### Your instructions
Could you please count how many lines in the data below hold the string "revert"? Reply with only the number.

### Recorded information

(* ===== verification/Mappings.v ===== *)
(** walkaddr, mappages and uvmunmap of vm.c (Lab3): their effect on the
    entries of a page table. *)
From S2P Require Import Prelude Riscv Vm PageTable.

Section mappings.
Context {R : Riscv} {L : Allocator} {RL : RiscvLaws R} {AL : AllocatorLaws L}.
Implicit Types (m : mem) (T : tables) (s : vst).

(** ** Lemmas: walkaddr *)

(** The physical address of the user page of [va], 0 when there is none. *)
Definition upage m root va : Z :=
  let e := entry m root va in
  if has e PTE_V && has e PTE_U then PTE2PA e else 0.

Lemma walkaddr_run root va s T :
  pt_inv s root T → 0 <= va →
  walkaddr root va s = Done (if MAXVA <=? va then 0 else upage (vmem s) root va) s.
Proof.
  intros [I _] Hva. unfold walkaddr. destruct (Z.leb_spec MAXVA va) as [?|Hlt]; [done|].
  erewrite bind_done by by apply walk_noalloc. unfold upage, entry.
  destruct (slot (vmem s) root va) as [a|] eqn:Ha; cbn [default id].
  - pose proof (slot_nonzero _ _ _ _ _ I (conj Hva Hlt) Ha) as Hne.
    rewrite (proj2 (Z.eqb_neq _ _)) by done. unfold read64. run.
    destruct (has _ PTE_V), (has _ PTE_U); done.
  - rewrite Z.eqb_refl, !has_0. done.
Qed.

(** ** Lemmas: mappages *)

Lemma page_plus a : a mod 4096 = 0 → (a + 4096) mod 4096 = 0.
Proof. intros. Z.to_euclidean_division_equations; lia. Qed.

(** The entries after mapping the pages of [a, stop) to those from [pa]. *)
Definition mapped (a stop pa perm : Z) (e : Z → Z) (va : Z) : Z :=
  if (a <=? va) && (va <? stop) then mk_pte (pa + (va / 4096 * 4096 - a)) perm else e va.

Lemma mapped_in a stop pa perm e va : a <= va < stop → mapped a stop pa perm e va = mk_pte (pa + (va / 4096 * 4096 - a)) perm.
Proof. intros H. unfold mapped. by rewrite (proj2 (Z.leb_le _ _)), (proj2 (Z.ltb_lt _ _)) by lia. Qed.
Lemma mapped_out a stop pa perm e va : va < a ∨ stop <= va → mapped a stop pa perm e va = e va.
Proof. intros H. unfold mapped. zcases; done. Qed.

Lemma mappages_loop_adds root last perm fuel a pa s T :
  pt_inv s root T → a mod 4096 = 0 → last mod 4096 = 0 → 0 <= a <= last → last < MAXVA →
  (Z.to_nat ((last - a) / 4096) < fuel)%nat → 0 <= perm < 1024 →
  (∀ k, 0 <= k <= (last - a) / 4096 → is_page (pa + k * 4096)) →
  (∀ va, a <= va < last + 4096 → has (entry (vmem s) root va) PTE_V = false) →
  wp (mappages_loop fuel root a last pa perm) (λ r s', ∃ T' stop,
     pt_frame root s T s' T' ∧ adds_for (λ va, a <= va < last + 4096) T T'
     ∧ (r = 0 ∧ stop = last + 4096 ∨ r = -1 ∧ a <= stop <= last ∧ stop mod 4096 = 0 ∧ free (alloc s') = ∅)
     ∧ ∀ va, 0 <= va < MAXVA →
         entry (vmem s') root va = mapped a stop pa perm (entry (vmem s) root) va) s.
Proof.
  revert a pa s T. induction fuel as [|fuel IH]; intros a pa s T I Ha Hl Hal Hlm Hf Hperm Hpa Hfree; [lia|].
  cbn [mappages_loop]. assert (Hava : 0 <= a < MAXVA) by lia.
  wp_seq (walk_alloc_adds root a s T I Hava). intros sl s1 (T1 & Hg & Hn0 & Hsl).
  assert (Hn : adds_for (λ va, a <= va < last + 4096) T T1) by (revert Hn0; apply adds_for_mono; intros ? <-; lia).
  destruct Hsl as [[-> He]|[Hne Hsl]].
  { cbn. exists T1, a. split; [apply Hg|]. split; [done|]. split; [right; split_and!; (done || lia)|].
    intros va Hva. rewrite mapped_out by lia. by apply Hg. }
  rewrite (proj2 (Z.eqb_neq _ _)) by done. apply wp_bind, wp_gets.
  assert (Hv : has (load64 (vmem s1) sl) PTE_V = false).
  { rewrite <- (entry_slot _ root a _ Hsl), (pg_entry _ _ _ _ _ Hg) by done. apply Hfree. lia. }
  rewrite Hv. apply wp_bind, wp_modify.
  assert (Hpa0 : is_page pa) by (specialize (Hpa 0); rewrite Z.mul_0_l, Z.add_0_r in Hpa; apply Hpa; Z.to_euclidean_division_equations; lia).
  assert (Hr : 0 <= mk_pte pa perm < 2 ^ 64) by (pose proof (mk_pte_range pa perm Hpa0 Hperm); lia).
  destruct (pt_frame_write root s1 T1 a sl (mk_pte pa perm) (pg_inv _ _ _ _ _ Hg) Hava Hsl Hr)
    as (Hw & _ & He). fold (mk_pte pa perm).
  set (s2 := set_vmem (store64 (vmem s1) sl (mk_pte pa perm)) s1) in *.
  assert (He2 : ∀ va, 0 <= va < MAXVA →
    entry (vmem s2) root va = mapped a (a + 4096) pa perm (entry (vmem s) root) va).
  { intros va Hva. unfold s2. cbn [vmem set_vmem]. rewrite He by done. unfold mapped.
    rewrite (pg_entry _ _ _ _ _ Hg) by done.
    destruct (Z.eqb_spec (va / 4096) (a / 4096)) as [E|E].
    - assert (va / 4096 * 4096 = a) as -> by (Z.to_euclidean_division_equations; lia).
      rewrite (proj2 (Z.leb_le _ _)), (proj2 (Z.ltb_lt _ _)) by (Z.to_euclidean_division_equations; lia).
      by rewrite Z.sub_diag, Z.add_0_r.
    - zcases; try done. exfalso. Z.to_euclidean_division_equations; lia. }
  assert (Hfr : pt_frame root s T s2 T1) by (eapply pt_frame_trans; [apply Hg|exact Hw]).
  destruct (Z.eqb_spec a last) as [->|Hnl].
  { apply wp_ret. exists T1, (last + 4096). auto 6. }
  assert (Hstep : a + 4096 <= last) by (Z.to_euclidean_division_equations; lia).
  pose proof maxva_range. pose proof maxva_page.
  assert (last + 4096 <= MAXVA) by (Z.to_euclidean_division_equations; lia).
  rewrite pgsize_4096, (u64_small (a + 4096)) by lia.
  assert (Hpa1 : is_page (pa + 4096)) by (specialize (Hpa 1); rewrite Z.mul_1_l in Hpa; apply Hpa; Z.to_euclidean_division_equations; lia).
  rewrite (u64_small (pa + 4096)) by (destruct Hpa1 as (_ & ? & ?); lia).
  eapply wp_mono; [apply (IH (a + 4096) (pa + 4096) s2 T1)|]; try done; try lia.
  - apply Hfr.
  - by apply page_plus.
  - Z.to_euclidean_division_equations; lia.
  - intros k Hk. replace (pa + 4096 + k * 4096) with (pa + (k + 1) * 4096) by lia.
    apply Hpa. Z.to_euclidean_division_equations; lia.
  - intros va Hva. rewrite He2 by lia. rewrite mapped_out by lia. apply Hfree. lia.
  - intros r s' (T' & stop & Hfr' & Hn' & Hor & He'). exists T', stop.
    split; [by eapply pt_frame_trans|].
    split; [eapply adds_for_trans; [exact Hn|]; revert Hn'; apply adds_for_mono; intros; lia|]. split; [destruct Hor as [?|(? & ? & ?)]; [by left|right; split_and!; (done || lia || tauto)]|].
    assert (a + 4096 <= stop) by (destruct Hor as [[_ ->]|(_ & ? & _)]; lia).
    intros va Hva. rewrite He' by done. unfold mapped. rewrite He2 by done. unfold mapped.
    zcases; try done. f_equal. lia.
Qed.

### Finished exercise
3